- _REQUIREMENT_:
In the records below, find the line with "length (sockets (EventLoop.world (EventLoop.step" and the line with "forwarded, the session"; return exactly those lines and every line between them.

DATA RECORDS Start Marker

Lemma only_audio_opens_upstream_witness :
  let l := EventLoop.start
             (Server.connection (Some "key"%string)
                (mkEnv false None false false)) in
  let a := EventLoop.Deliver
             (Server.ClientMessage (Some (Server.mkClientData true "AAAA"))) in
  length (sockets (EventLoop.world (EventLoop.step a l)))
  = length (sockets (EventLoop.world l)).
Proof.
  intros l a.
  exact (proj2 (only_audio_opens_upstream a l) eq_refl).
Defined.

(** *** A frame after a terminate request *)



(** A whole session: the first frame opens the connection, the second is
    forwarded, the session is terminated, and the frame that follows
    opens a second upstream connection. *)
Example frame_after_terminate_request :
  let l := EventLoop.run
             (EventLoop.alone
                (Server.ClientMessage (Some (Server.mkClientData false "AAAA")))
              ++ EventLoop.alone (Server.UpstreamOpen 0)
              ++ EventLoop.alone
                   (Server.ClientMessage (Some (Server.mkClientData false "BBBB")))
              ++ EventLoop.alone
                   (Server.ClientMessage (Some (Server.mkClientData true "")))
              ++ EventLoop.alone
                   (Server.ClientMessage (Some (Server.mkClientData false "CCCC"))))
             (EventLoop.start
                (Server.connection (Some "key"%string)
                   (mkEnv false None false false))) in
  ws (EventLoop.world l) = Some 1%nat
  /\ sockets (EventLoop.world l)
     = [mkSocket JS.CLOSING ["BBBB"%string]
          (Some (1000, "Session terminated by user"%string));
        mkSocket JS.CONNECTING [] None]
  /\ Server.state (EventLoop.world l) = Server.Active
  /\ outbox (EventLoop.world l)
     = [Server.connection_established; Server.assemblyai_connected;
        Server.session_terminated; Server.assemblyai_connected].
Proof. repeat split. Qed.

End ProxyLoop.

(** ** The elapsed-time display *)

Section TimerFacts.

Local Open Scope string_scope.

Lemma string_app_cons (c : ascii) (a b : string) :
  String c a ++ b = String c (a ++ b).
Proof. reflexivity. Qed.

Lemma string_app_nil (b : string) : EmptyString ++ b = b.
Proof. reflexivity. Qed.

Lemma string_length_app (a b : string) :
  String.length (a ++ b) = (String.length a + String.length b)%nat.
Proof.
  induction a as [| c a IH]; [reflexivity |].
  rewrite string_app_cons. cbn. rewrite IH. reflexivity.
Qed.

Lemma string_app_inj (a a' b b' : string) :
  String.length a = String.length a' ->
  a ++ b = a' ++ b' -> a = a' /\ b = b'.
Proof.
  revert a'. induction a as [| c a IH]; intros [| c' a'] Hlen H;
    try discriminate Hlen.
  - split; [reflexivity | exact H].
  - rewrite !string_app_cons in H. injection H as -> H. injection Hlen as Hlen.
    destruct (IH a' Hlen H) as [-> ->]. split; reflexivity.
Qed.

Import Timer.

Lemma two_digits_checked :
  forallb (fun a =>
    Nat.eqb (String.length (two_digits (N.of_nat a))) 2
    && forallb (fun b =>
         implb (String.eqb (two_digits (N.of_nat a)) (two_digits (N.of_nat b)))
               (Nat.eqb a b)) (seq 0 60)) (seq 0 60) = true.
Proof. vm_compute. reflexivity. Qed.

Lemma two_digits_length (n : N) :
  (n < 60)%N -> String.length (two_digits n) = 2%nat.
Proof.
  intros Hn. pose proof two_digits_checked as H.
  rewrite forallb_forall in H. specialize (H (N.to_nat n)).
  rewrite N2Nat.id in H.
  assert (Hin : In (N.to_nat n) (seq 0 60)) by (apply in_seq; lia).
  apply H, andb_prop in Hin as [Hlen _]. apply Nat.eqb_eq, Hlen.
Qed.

DATA RECORDS End Marker
DATA RECORDS Start Marker

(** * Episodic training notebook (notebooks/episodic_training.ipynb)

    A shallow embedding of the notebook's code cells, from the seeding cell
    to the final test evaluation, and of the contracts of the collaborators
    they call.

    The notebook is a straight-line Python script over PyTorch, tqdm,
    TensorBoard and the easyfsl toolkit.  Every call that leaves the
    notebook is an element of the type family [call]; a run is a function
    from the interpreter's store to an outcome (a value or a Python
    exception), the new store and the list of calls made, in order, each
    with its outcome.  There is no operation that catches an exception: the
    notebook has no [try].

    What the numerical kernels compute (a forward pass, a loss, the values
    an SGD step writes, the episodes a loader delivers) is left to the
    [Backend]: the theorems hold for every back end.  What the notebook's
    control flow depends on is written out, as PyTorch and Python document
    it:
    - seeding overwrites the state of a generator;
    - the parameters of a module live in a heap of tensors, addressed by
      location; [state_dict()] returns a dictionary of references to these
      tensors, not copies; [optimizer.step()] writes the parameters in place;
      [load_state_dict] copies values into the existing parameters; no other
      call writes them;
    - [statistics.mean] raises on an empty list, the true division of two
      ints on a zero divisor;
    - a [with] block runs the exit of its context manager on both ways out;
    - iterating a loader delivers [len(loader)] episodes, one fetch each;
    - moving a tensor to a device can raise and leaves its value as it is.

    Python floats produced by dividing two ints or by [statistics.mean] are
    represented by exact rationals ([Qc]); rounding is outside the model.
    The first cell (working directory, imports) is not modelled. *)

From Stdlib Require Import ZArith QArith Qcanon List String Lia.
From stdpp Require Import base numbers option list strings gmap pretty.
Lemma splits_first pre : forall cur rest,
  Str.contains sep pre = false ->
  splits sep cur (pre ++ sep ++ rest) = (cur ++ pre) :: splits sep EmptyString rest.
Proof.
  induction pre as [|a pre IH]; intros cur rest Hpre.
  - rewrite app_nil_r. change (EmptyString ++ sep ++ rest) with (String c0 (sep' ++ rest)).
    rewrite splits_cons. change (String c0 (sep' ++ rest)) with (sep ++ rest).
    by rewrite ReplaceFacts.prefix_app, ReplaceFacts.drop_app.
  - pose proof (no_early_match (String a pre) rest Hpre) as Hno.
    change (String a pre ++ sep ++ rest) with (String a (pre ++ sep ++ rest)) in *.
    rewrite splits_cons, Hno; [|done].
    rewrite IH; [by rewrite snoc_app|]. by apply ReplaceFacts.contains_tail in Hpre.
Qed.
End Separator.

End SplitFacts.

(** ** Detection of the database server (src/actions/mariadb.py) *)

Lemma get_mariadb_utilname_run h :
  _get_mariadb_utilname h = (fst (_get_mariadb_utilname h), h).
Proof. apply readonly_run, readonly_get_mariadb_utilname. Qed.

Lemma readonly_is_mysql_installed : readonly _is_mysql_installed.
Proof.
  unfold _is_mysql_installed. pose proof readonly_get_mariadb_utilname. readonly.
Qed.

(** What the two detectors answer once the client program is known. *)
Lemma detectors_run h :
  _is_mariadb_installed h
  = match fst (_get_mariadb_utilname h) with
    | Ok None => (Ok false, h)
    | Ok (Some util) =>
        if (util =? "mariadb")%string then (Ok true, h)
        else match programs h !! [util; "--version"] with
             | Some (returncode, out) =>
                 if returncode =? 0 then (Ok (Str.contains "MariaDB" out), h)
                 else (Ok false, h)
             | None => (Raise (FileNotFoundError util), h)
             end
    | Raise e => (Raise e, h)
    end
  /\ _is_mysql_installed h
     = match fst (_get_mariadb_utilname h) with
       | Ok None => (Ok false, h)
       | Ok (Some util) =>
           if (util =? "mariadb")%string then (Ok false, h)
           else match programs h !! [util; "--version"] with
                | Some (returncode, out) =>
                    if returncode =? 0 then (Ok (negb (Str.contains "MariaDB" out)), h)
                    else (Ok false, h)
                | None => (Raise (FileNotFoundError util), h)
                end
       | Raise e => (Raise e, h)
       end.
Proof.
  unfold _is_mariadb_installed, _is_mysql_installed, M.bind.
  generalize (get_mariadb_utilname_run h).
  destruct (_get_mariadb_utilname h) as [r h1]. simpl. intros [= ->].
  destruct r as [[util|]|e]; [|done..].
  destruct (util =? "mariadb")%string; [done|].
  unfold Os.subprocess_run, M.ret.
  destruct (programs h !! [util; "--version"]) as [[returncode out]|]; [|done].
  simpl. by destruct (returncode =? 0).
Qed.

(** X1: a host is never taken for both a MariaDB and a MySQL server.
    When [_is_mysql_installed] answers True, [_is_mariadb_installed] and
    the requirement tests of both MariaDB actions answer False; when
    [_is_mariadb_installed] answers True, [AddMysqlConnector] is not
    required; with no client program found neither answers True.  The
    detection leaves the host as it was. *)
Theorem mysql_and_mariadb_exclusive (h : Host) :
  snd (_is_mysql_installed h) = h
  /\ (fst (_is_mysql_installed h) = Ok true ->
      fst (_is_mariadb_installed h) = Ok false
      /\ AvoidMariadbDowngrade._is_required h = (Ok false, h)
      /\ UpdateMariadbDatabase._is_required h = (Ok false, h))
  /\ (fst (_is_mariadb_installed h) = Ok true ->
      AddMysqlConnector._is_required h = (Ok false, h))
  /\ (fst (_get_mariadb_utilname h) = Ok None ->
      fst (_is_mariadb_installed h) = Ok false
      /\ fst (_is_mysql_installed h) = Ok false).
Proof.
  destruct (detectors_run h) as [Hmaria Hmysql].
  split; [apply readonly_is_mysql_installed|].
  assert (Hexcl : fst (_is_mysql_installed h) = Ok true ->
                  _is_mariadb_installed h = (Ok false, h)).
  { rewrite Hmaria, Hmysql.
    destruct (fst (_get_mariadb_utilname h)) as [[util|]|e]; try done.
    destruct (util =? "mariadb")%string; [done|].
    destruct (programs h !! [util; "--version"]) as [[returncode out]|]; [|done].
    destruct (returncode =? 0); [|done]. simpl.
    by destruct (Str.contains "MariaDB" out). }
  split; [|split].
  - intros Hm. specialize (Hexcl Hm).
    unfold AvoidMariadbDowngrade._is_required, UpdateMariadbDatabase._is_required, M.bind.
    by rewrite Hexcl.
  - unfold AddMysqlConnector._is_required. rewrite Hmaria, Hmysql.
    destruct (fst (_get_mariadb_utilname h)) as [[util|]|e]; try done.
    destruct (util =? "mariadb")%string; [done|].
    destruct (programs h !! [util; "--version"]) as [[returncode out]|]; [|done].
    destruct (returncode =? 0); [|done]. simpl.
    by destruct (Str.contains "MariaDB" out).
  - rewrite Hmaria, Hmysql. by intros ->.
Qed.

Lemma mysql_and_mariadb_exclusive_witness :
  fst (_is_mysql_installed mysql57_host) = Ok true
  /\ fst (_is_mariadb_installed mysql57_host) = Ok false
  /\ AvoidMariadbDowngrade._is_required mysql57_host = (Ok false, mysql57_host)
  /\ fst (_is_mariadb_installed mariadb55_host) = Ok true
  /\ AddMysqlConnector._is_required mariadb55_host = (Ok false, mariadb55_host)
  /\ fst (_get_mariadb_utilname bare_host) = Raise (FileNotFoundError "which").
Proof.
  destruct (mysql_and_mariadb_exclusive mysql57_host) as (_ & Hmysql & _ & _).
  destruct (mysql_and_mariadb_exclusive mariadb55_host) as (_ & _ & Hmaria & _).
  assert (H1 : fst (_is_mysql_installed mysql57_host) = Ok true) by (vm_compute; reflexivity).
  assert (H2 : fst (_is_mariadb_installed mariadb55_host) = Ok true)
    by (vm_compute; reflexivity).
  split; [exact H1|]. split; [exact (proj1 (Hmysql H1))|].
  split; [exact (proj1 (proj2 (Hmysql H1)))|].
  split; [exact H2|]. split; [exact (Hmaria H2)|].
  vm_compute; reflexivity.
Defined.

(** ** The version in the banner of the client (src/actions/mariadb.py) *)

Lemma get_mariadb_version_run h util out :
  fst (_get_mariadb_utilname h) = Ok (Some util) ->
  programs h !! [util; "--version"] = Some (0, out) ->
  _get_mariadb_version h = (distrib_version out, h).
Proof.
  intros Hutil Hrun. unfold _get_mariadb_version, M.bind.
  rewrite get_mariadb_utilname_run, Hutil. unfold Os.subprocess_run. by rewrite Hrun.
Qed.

DATA RECORDS End Marker

- _TASK RESULT_:
  length (sockets (EventLoop.world (EventLoop.step a l)))
  = length (sockets (EventLoop.world l)).
Proof.
  intros l a.
  exact (proj2 (only_audio_opens_upstream a l) eq_refl).
Defined.

(** *** A frame after a terminate request *)



(** A whole session: the first frame opens the connection, the second is
    forwarded, the session is terminated, and the frame that follows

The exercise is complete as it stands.